From situation they are in parallel connection.
Yes, the OP got this in post #5. Five years ago.

etotheipi

What is the formula for calculating combined resistance?

The formula for calculating combined resistance is R = R1 + R2 + R3 + ... + Rn, where R is the total resistance and R1, R2, R3, etc. are the individual resistances of each wire in the circuit.

How do you calculate the combined resistance of wires in series?

To calculate the combined resistance of wires in series, simply add the individual resistances of each wire together.

How do you calculate the combined resistance of wires in parallel?

To calculate the combined resistance of wires in parallel, use the formula 1/R = 1/R1 + 1/R2 + 1/R3 + ... + 1/Rn, where R is the total resistance and R1, R2, R3, etc. are the individual resistances of each wire.

What is the difference between series and parallel circuits?

In a series circuit, the components are connected one after the other, creating only one path for the current to flow.
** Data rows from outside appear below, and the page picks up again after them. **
(* ===== verification/Pending.v ===== *)
(** * The pending limiter ([internal/risk/pending.go])

    Per address, how many protected requests are in progress, and a timed block
    once the limit overflows.  The slot [Enter] hands out is a handle whose
    release runs once. *)

From S2P Require Import Prelude GoStrings GoTime Netip.

Definition CanonicalIP (ip : string) : option string :=
  let ip := TrimSpace ip in
  if (ip =? "")%string || Contains ip "/" then None
  else match ParseAddr ip with
       | None => None
       | Some a => Some (addr_string (Unmap a))
       end.

Record pendingEntry := MkEntry { pending : Z; autoBlockedUntil : Z }.
Definition zero_entry : pendingEntry := MkEntry 0 zero_time.

(** The fields that change; [autoBlocks] counts the calls of [onAutoBlock]. *)
Record IPPendingBlocker := MkBlocker {
  entries : option (gmap string pendingEntry);
  closed : bool;
  lastSweep : Z;
  autoBlocks : Z;
}.

(** The settings. *)
Record limits := MkLimits { maxPerIP : Z; blockTTL : Z }.

Definition NewIPPendingBlocker (max ttl : Z) : limits * IPPendingBlocker :=
  (MkLimits (if max <? 1 then 1 else max) (if ttl <=? 0 then hour else ttl),
   MkBlocker (Some ∅) false zero_time 0).

Definition pendingSweepInterval : Z := 30 * second.

Definition blockedAt (now : Z) (e : pendingEntry) : bool := now <? autoBlockedUntil e.

Definition expireEntryLocked (now : Z) (e : pendingEntry) : pendingEntry :=
  if negb (is_zero_time (autoBlockedUntil e)) && negb (now <? autoBlockedUntil e)
  then MkEntry (pending e) zero_time else e.

(** What a sweep keeps of one entry. *)
Definition sweep_entry (now : Z) (e : pendingEntry) : option pendingEntry :=
  let e := expireEntryLocked now e in
  if (pending e =? 0) && negb (blockedAt now e) then None else Some e.

Definition sweepLocked (now : Z) (m : gmap string pendingEntry) (last : Z)
  : gmap string pendingEntry * Z :=
  if negb (is_zero_time last) && (time_sub now last <? pendingSweepInterval) then (m, last)
  else (omap (sweep_entry now) m, now).

(** The release closure: the address of its slot, and whether it ran. *)
Record handle := MkHandle { slot : option string; released : bool }.
Definition noop : handle := MkHandle None true.

(** [Enter] at the clock reading [now]: the handle, whether the request is
    blocked, the new state. *)
Definition Enter (l : limits) (now : Z) (ip : string) (b : IPPendingBlocker)
  : handle * bool * IPPendingBlocker :=
  match CanonicalIP ip with
  | None => (noop, false, b)
  | Some canonical =>
      match closed b, entries b with
      | true, _ | _, None => (noop, true, b)
      | false, Some m =>
          let '(m, last) := sweepLocked now m (lastSweep b) in
          let entry := expireEntryLocked now (default zero_entry (m !! canonical)) in
          if blockedAt now entry then
            (noop, true, MkBlocker (Some (<[canonical := entry]> m)) false last (autoBlocks b))
          else if maxPerIP l <=? pending entry then
            let entry := MkEntry (pending entry) (now + blockTTL l) in
            (noop, true, MkBlocker (Some (<[canonical := entry]> m)) false last (autoBlocks b + 1))
          else
            let entry := MkEntry (pending entry + 1) (autoBlockedUntil entry) in
            (MkHandle (Some canonical) false, false,
             MkBlocker (Some (<[canonical := entry]> m)) false last (autoBlocks b))
      end
  end.

Definition release (now : Z) (ip : string) (b : IPPendingBlocker) : IPPendingBlocker :=
  match closed b, entries b with
  | true, _ | _, None => b
  | false, Some m =>
      match m !! ip with
      | None => b
      | Some entry =>
          let entry := MkEntry (if 0 <? pending entry then pending entry - 1 else pending entry)
                         (autoBlockedUntil entry) in
          let entry := expireEntryLocked now entry in
          if (pending entry =? 0) && negb (blockedAt now entry)
          then MkBlocker (Some (delete ip m)) false (lastSweep b) (autoBlocks b)
          else MkBlocker (Some (<[ip := entry]> m)) false (lastSweep b) (autoBlocks b)
      end
  end.

(** The closure: [once.Do] of the release. *)
Definition call_release (now : Z) (h : handle) (b : IPPendingBlocker) : handle * IPPendingBlocker :=
  match slot h with
  | None => (h, b)
  | Some ip => if released h then (h, b) else (MkHandle (slot h) true, release now ip b)
  end.

Definition Close (b : IPPendingBlocker) : IPPendingBlocker :=
  if closed b then b else MkBlocker None true (lastSweep b) (autoBlocks b).

(** ** Steps of the service

    Requests enter and release their handles, in any order and any number of
    times; time only moves forward. *)

Section Steps.
Variable l : limits.

Record world := MkWorld { blocker : IPPendingBlocker; handles : list handle; now : Z }.

Inductive step : world -> world -> Prop :=
  | st_enter b hs t t' ip h blocked b' :
      t <= t' -> Enter l t' ip b = (h, blocked, b') ->
      step (MkWorld b hs t) (MkWorld b' (h :: hs) t')
  | st_release b hs1 h hs2 t t' h' b' :
      t <= t' -> call_release t' h b = (h', b') ->
      step (MkWorld b (hs1 ++ h :: hs2) t) (MkWorld b' (hs1 ++ h' :: hs2) t')
  | st_close b hs t t' : t <= t' -> step (MkWorld b hs t) (MkWorld (Close b) hs t').

(** The slots an address holds: handles given out and not yet released. *)
Definition holds (ip : string) (h : handle) : bool :=
  bool_decide (slot h = Some ip) && negb (released h).
Fixpoint held (ip : string) (hs : list handle) : Z :=
  match hs with [] => 0 | h :: hs => (if holds ip h then 1 else 0) + held ip hs end.

Definition pending_of (ip : string) (m : gmap string pendingEntry) : Z :=
  pending (default zero_entry (m !! ip)).

(** While open, each entry counts the slots its address holds, within the
    limit. *)
Record inv (w : world) : Prop := {
  inv_open : closed (blocker w) = false <-> is_Some (entries (blocker w));
  inv_count : forall m ip, entries (blocker w) = Some m -> pending_of ip m = held ip (handles w);
  inv_max : forall m ip, entries (blocker w) = Some m -> pending_of ip m <= maxPerIP l;
  inv_handles : Forall (fun h => slot h = None -> released h = true) (handles w);
}.

Lemma held_nonneg ip hs : 0 <= held ip hs.
Proof. induction hs as [|h hs IH]; simpl; [lia|]. destruct (holds ip h); lia. Qed.

Lemma held_app ip a b : held ip (a ++ b) = held ip a + held ip b.
Proof. induction a as [|h a IH]; simpl; [done|]. rewrite IH. lia. Qed.

Lemma expire_pending t e : pending (expireEntryLocked t e) = pending e.
Proof. unfold expireEntryLocked. by case_if. Qed.

Lemma sweep_pending t m last m' last' ip :
  sweepLocked t m last = (m', last') -> pending_of ip m' = pending_of ip m.
Proof.
  unfold sweepLocked, pending_of. case_if; intros [= <- <-]; [done|].
  rewrite lookup_omap. destruct (m !! ip) as [e|]; simpl; [|done]. unfold sweep_entry.
  rewrite expire_pending. destruct (Z.eqb_spec (pending e) 0) as [E|]; simpl.
  - destruct (blockedAt _ _); simpl; [by rewrite expire_pending|done].
  - by rewrite expire_pending.
Qed.

Lemma pending_insert ip e m ip' :
  pending_of ip' (<[ip := e]> m) = if bool_decide (ip = ip') then pending e else pending_of ip' m.
Proof.
  unfold pending_of. case_bool_decide as E; [subst; by rewrite lookup_insert_eq|].
  by rewrite lookup_insert_ne.
Qed.

Lemma pending_delete ip m ip' :
  pending_of ip' (delete ip m) = if bool_decide (ip = ip') then 0 else pending_of ip' m.
Proof.
  unfold pending_of. case_bool_decide as E; [subst; by rewrite lookup_delete_eq|].
  by rewrite lookup_delete_ne.
Qed.

Lemma holds_noop ip : holds ip noop = false.
Proof. unfold holds, noop. cbn [slot released negb]. apply andb_false_r. Qed.

Lemma holds_new ip ip' : holds ip' (MkHandle (Some ip) false) = bool_decide (ip = ip').
Proof.
  unfold holds. cbn [slot released negb]. rewrite andb_true_r. apply bool_decide_ext. split; congruence.
Qed.

Lemma handles_mid hs1 h hs2 h' :
  Forall (fun h => slot h = None -> released h = true) (hs1 ++ h :: hs2) ->
  (slot h' = None -> released h' = true) ->
  Forall (fun h => slot h = None -> released h = true) (hs1 ++ h' :: hs2).
Proof.
  intros Hf Hh. apply Forall_app in Hf as [Ha Hb]. apply Forall_cons in Hb as [_ Hb].
  apply Forall_app. split; [done|]. by constructor.
Qed.

Lemma inv_closed w : inv w -> closed (blocker w) = true -> entries (blocker w) = None.
Proof.
  intros Hi Hc. destruct (entries (blocker w)) eqn:E; [|done].
  assert (closed (blocker w) = false) by (apply (inv_open _ Hi); eauto). congruence.
Qed.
In a parallel circuit, the components are connected in separate branches, creating multiple paths for the current to flow.

Can the combined resistance of wires ever be less than the individual resistances?

No, the combined resistance of wires can never be less than the individual resistances. In series circuits, the total resistance is always greater than each individual resistance, and in parallel circuits, the total resistance is always less than each individual resistance.